Disparate individuals in megapolis Mumbai, at critical junctures in their respective lives, facing major dilemmas; separated by class divides but unknowingly united yet determining each other’s destinies. Kaalakaandi takes place in the matter of one night that unequivocally changes things for the characters forever. The multiple stories device has been used time and again, in ingenuous ways and to great effect, in movies as varied as Amores Perros, Magnolia, Tarantino's Pulp Fiction and more. Kaalakaandi, however, fails to rise above insipidness; none of the tracks is compelling, no character or situation persuasive enough. Director Akshat Verma neither gives the film any freshness and novelty, nor any depth and deliberation. Even the supposed black humour isn’t pert enough to tickle consistently.

  • Director: Akshat Verma
  • Cast: Saif Ali Khan, Sobhita Dhulipala, Deepak Dobriyal, Vijay Raaz, Akshay Oberoi, Kunaal Roy Kapur
  • Storyline: Three varied groups of people cross each other’s paths unknowingly during the course of a single night and find their destinies altered forever
  • Runtime: 111.54 minutes

The good guy Saif Ali Khan (he whispers his name only once, towards the fag end; was it Vineet?) has to suddenly square up to his imminent death and goes haywire, feeding his curiosity for drugs and transvestites. He drops acid and goes bananas even as his brother Angad (Akshay Oberoi) gets conflicted about his impending wedding. Sobhita Dhulipala is at crucial point too — going to Boston for further studies while leaving the boyfriend (Kunaal Roy Kapur) behind. Meanwhile, two crooks — Deepak Dobriyal and Vijay Raaz — plan on their next defining loot while serving the big don and playing cards over chai in an Irani restaurant. It’s all about latent regret and guilt, trespasses and betrayals all culminating in a shootout, a car jumping the signal and a hit and run case.

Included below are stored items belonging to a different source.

Definition batch_log (borrowed owned : list (list Z)) r channel q : list Log.Message :=
  match has_batch_capacity q r (map (fun x => zlen x) (borrowed ++ owned)) with
  | Ok true => inserts_log (batch_items borrowed owned r channel) (batch_queue r q)
  | _ => []
  end.

(** Insertions, then a flush. *)
Definition insert_and_flush items (now : Z) : SE SendQ (option OutgoingFrames) :=
  _ ← insert_all items; flush_frames now.

Lemma payload_locked_all r buf channel owned now q :
  send_payload_locked r buf channel owned now q =
    match has_capacity q r (zlen buf) with
    | Ok true => insert_and_flush [(r, buf, channel, owned)] now q
    | Ok false => (Ok None, q)
    | Err e => (Err e, q)
    end.
Proof.
  unfold send_payload_locked. erewrite SE_bind_ok by reflexivity. destruct (has_capacity q r (zlen buf)) as [[]|e]; [|done..].
  erewrite SE_bind_ok by reflexivity. unfold insert_and_flush. cbn [insert_all].
  unfold insert_bytes, insert_with_order_channel, mbind, SE_bind. by destruct owned; destruct (insert_payload _ _ _ _ _) as [[[]|e] q1].
Qed.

Some basic special effects are used to render a visual dimension to Khan’s addled brain even as warning against use of illegal, psychotropic drugs keeps flashing on the screen and some characters chatter on about the legalisation of marijuana. It is intrepid actors like Dobriyal, Raaz, Oberoi and Khan himself who inject some life in the dull script. Khan is especially delightful, alternating between the slapstick and the sombre with an off the cuff ease. The “Cape of Good Hope” and “Australia” bits he gets to speak are the noteworthy chuckle-inducing bits in a largely bland, facile and slight fare.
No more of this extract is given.